The cleanest case is selection on observables, where \(S \perp y \mid x\). Here selection depends only on covariates we record, and inverse probability weighting can correct it. The dangerous case is selection on unobservables, where selection depends on the outcome itself even after conditioning on recorded covariates. No reweighting from the observed data can fix this, because the information needed to estimate the weights is precisely what selection removed.
53.4.2 4.2 Common patterns
Several recurring mechanisms deserve names because recognizing them early prevents expensive mistakes.
- Survivorship bias. Only units that persisted are observed. Modeling equipment failures from machines still in service omits those that already failed and were removed.
- Self selection. Units choose whether to appear, and the choice relates to the outcome. Customers who respond to a satisfaction survey are not a random slice of customers.

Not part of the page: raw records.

(* ===== verification/ResolvedTasks.v ===== *)
(** * Resolved pipeline tasks

    The part of [pkg/reconciler/pipelinerun/resources/pipelinerunresolution.go]
    that looks at one resolved pipeline task: what its runs say about it, the
    names its runs get, and the checks made before anything is created.  The
    records hold the fields the modelled code reads. *)
From S2P Require Import Prelude GoStrings Regex Substitution SubstitutionSpec ResultRef Params When Matrix.
From S2P Require Import Runs Dag PipelineTasks.

(** ** Data *)

(** A [*resources.ResolvedTask]: the code compares these pointers, so the record
    carries the identity of the object next to its fields. *)
Record ResolvedTask := mkResolvedTask {
  ResolvedTask_ptr : nat;
  ResolvedTask_TaskName : string;
  ResolvedTask_TaskSpec : TaskSpec
}.

(** [PipelineTask] is never nil in a state. *)
Record ResolvedPipelineTask := mkRPT {
  RPT_TaskRunNames : list string;
  RPT_TaskRuns : list TaskRun;
  RPT_CustomTask : bool;
  RPT_CustomRunNames : list string;
  RPT_CustomRuns : list CustomRun;
  RPT_PipelineTask : PipelineTask;
  RPT_ResolvedTask : option ResolvedTask;
  RPT_ResultsCache : gmap string (list string);
  RPT_EvaluatedCEL : gmap string bool
}.

Definition RPT_Name (t : ResolvedPipelineTask) : string := PT_Name (RPT_PipelineTask t).

Definition set_PipelineTask (pt : PipelineTask) (t : ResolvedPipelineTask) : ResolvedPipelineTask :=
  mkRPT (RPT_TaskRunNames t) (RPT_TaskRuns t) (RPT_CustomTask t) (RPT_CustomRunNames t)
    (RPT_CustomRuns t) pt (RPT_ResolvedTask t) (RPT_ResultsCache t) (RPT_EvaluatedCEL t).

(** ** What the runs say *)

Definition IsCustomTask (t : ResolvedPipelineTask) : bool := RPT_CustomTask t.

Definition isSuccessful (t : ResolvedPipelineTask) : bool :=
  if IsCustomTask t then
    negb (bool_decide (length (RPT_CustomRuns t) = 0)) && forallb CustomRun_IsSuccessful (RPT_CustomRuns t)
  else
    negb (bool_decide (length (RPT_TaskRuns t) = 0)) && forallb TaskRun_IsSuccessful (RPT_TaskRuns t).

Definition haveAnyTaskRunsFailed (t : ResolvedPipelineTask) : bool :=
  existsb TaskRun_IsFailure (RPT_TaskRuns t).

Definition haveAnyCustomRunsFailed (t : ResolvedPipelineTask) : bool :=
  existsb CustomRun_IsFailure (RPT_CustomRuns t).

Definition haveAnyRunsFailed (t : ResolvedPipelineTask) : bool :=
  if IsCustomTask t then haveAnyCustomRunsFailed t else haveAnyTaskRunsFailed t.

Definition isFailure (t : ResolvedPipelineTask) : bool :=
  if IsCustomTask t then
    negb (bool_decide (length (RPT_CustomRuns t) = 0)) &&
    (haveAnyRunsFailed t && forallb CustomRun_IsDone (RPT_CustomRuns t))
  else
    negb (bool_decide (length (RPT_TaskRuns t) = 0)) &&
    (haveAnyTaskRunsFailed t && forallb TaskRun_IsDone (RPT_TaskRuns t)).

Definition IsRunning (t : ResolvedPipelineTask) : bool :=
  if IsCustomTask t && bool_decide (length (RPT_CustomRuns t) = 0) then false
  else if negb (IsCustomTask t) && bool_decide (length (RPT_TaskRuns t) = 0) then false
  else negb (isSuccessful t) && negb (isFailure t).

(** [getReason]: the reason of the first run that has not succeeded, else of the
    first run. *)
Definition run_reason {A} (succeeded : A → bool) (conditions : A → list Condition) (runs : list A)
    : option string :=
  match list_find (λ r, succeeded r = false ∧ conditions r ≠ []) runs with
  | Some (_, r) => Condition_Reason <$> head (conditions r)
  | None => r ← head runs; Condition_Reason <$> head (conditions r)
  end.
Fixpoint pipeline_results (results : list Param) (r : Replacements)
    : outcome Empty_set (list Param * list string) :=
  match results with
  | [] => Ret ([], [])
  | result :: results =>
      match PipelineResult_expressions result with
      | [] => pipeline_results results r
      | variables =>
          let* one := result_variables (Param_Name result) variables r in
          let '(r, valid, invalid) := one in
          let* rest := pipeline_results results r in
          let '(runResults, invalids) := rest in
          Ret ((if valid : bool
                then [mkParam (Param_Name result)
                        (ParamValue_ApplyReplacements (stringReplacements r) (arrayReplacements r)
                           (objectReplacements r) (Param_Value result))]
                else []) ++ runResults, invalid ++ invalids)
      end
  end.

(** [ApplyTaskResultsToPipelineResults]: the results and the names of the invalid
    ones, which are an error when there are any.  A [PipelineResult] and a
    [PipelineRunResult] are a name and a value. *)
Definition ApplyTaskResultsToPipelineResults (results : list Param)
    : outcome Empty_set (list Param * list string) :=
  pipeline_results results (mkReplacements ∅ ∅ ∅).

End results.

End apply.

(** ** A result that stops the controller *)

(** * A lexer, recursive-descent parser and tree-walking interpreter
    for assignment programs: shallow embedding of [index.py].

    Python strings are modelled as lists of 8-bit characters, read as the
    code points U+0000 to U+00FF; token types, token texts and messages
    are [string]s.  Python [int] is [Z], Python [float] is the primitive
    binary64 [float].  Exceptions are values of [exn]; a function that may
    raise returns a [result].  The three classes keep their mutable
    fields in records that are passed explicitly.

    Two limits of the Python run-time are part of the model.  [int]
    refuses a text of more than [sys.get_int_max_str_digits()] digits,
    4300 unless the run-time is told otherwise.  The limit on the depth
    of the call stack is modelled for [Interpreter.evaluate], by
    [Interpreter.evaluate_within]; [Interpreter.evaluate], [Parser.parse]
    and [main] describe the runs that stay within that limit. *)

From Stdlib Require Import ZArith Ascii Floats DecimalString.
From stdpp Require Import gmap strings list.

(** ** Exceptions *)

Inductive exn :=
| SyntaxError (msg : string)
| ValueError (msg : string)
| NameError (msg : string)
| ZeroDivisionError
| OverflowError
| TypeError
| AttributeError
| RecursionError.

Inductive result (A : Type) :=
| Ok (a : A)
| Raise (e : exn).
Arguments Ok {A} a.
Arguments Raise {A} e.

(** ** Regular expressions, as far as [TOKEN_TYPES] uses them *)

Module Re.

(** One-character items of a pattern. *)
Inductive cls :=
| Chr (c : ascii)                      (* a literal, escaped or not *)
| Set_ (ranges : list (ascii * ascii)) (* [...], a member [c] is [(c, c)] *)
| Digit                                (* \d *)
| Word                                 (* \w *)
| Dot.                                 (* . *)

Inductive regex :=
| One (c : cls)
| Many (c : cls)                       (* c* *)
| Many1 (c : cls)                      (* c+ *)
| Seq (r1 r2 : regex).

Definition between (lo hi n : nat) : bool := (lo <=? n) && (n <=? hi).

(** [\d] on U+0000..U+00FF: the decimal digits. *)
Definition is_digit (a : ascii) : bool := between 48 57 (nat_of_ascii a).

(** [\w] on U+0000..U+00FF: alphanumeric characters and the underscore. *)
Definition is_word (a : ascii) : bool :=
  let n := nat_of_ascii a in
  between 48 57 n || between 65 90 n || (n =? 95) || between 97 122 n
  || (n =? 170) || between 178 179 n || (n =? 181) || between 185 186 n
  || between 188 190 n || between 192 214 n || between 216 246 n
  || between 248 255 n.

Definition in_cls (c : cls) (a : ascii) : bool :=
  match c with
  | Chr c => Ascii.eqb a c
  | Set_ ranges =>
      existsb (fun r => between (nat_of_ascii (fst r)) (nat_of_ascii (snd r))
                          (nat_of_ascii a)) ranges
  | Digit => is_digit a
  | Word => is_word a
  | Dot => negb (Ascii.eqb a "010")
  end.

(** Lengths of the matches of [c*] at the head of [s], longest first. *)
Fixpoint star (c : cls) (s : list ascii) : list nat :=
  match s with
  | a :: t => if in_cls c a then map S (star c t) ++ [0] else [0]
  | [] => [0]
  end.

(** Lengths of all matches of [r] at the head of [s], in the order a
    backtracking matcher tries them. *)
Fixpoint ends (r : regex) (s : list ascii) : list nat :=
  match r with
  | One c =>
      match s with
      | a :: _ => if in_cls c a then [1] else []
      | [] => []
      end
  | Many c => star c s
  | Many1 c =>
      match s with
      | a :: t => if in_cls c a then map S (star c t) else []
      | [] => []
      end
  | Seq r1 r2 =>
      flat_map (fun n => map (Nat.add n) (ends r2 (drop n s))) (ends r1 s)
  end.

(** [regex.match(code, pos)]: [Some (group(0), end())] or [None]. *)
Definition match_ (r : regex) (code : list ascii) (pos : nat)
  : option (list ascii * nat) :=
  match ends r (drop pos code) with
  | n :: _ => Some (take n (drop pos code), pos + n)
  | [] => None
  end.

(** A pattern none of whose matches is empty. *)
Fixpoint consuming (r : regex) : bool :=
  match r with
  | One _ | Many1 _ => true
  | Many _ => false
  | Seq r1 r2 => consuming r1 || consuming r2
  end.

End Re.

(** ** Tokens and the lexer *)

Record Token := { type : string; value : string }.

Definition TOKEN_TYPES : list (string * Re.regex) :=
  [ ("NUMBER", Re.Many1 Re.Digit);
    ("IDENTIFIER",
      Re.Seq (Re.One (Re.Set_ [("a", "z"); ("A", "Z"); ("_", "_")]%char))
             (Re.Many Re.Word));
    ("ASSIGN", Re.One (Re.Chr "="));
    ("PLUS", Re.One (Re.Chr "+"));
    ("MINUS", Re.One (Re.Chr "-"));
    ("MULTIPLY", Re.One (Re.Chr "*"));
    ("DIVIDE", Re.One (Re.Chr "/"));
    ("LPAREN", Re.One (Re.Chr "("));
    ("RPAREN", Re.One (Re.Chr ")"));
    ("NEWLINE", Re.One (Re.Chr "010"));
    ("SKIP", Re.Many1 (Re.Set_ [(" ", " "); ("009", "009")]%char));
    ("MISMATCH", Re.One Re.Dot) ].

(** NEWLINE tokens with the given texts. *)
Definition newlines (texts : list string) : list Token :=
  map (fun v => {| type := "NEWLINE"; value := v |}) texts.

Module Lexer.

Record t := { code : list ascii; pos : nat; tokens : list Token }.

Definition init (code : list ascii) : t :=
  {| code := code; pos := 0; tokens := [] |}.

(** The [for] loop over the table: the first pattern that matches at
    [pos], with the matched text and the end of the match. *)
Fixpoint first_match (table : list (string * Re.regex))
    (code : list ascii) (pos : nat) : option (string * list ascii * nat) :=
  match table with
  | (token_type, pattern) :: rest =>
      match Re.match_ pattern code pos with
      | Some (v, e) => Some (token_type, v, e)
      | None => first_match rest code pos
      end
  | [] => None
  end.

(** One iteration of the [while] loop, entered with [pos < len(code)]. *)
Definition step (table : list (string * Re.regex)) (self : t)
  : result unit * t :=
  match first_match table (code self) (pos self) with
  | Some (token_type, v, e) =>
      let toks :=
        if String.eqb token_type "SKIP" then tokens self
        else tokens self ++ [{| type := token_type;
                                value := String.string_of_list_ascii v |}] in
      (Ok tt, {| code := code self; pos := e; tokens := toks |})
  | None =>
      let c := match code self !! pos self with
               | Some c => String c EmptyString
               | None => EmptyString
               end in
      (Raise (SyntaxError ("Unexpected character: " +:+ c)), self)
  end.

(** [tokenize] over a given table; [None] when [fuel] iterations of the
    loop were not enough. *)
Fixpoint tokenize_loop (table : list (string * Re.regex)) (fuel : nat)
    (self : t) : option (result (list Token) * t) :=
  if pos self <? length (code self) then
    match fuel with
    | 0 => None
    | S fuel =>
        match step table self with
        | (Ok _, self) => tokenize_loop table fuel self
        | (Raise e, self) => Some (Raise e, self)
        end
    end
  else Some (Ok (tokens self), self).

Definition tokenize_with (table : list (string * Re.regex)) (self : t)
  : option (result (list Token) * t) :=
  tokenize_loop table (length (code self) - pos self) self.

Definition tokenize (self : t) : option (result (list Token) * t) :=
  tokenize_with TOKEN_TYPES self.

(** A character that the last pattern of the table, and no earlier one,
    matches. *)
Definition catch_all_only (a : ascii) : bool :=
  match first_match TOKEN_TYPES [a] 0 with
  | Some (token_type, _, _) => String.eqb token_type "MISMATCH"
  | None => false
  end.

(** Every pattern of the table matches non-empty text only. *)
Definition all_consuming (table : list (string * Re.regex)) : bool :=
  forallb (fun p => Re.consuming (snd p)) table.

End Lexer.

(** ** Built-ins: [repr] and [int] on strings *)

Module Py.

Definition hex_digit (n : nat) : ascii :=
  ascii_of_nat (if n <? 10 then 48 + n else 87 + n).

(** [str.isprintable] on U+0000..U+00FF. *)
Definition printable (n : nat) : bool :=
  Re.between 32 126 n || (Re.between 161 255 n && negb (n =? 173)).

Definition repr_char (quote : ascii) (c : ascii) : list ascii :=
  let n := nat_of_ascii c in
  if Ascii.eqb c quote || Ascii.eqb c "092" then ["092"; c]%char
  else if Ascii.eqb c "009" then ["092"; "t"]%char
  else if Ascii.eqb c "010" then ["092"; "n"]%char
  else if Ascii.eqb c "013" then ["092"; "r"]%char
  else if printable n then [c]
  else ["092"; "x"; hex_digit (n / 16); hex_digit (n mod 16)]%char.

(** [repr(s)] for a [str]: single quotes, unless the text holds a single
    quote and no double quote. *)
Definition repr (s : string) : string :=
  let cs := String.list_ascii_of_string s in
  let quote :=
    if existsb (Ascii.eqb "039") cs && negb (existsb (Ascii.eqb "034") cs)
    then "034"%char else "039"%char in
  String.string_of_list_ascii
    ([quote] ++ flat_map (repr_char quote) cs ++ [quote]).

(** The blanks [int] strips from both ends of its argument. *)
Definition is_space (c : ascii) : bool :=
  let n := nat_of_ascii c in
  Re.between 9 13 n || (n =? 32) || (n =? 133) || (n =? 160).

Fixpoint lstrip (s : list ascii) : list ascii :=
  match s with
  | c :: t => if is_space c then lstrip t else s
  | [] => []
  end.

- Label availability bias. Labels exist only for a subset, and that subset is not random. Loan repayment outcomes are observed only for applicants who were approved, so the training data systematically excludes the rejected region of input space.
- Feedback loops. The deployed model determines which inputs are seen, which determines the next training set. A recommender trained only on items it already surfaces never learns about items it never shows.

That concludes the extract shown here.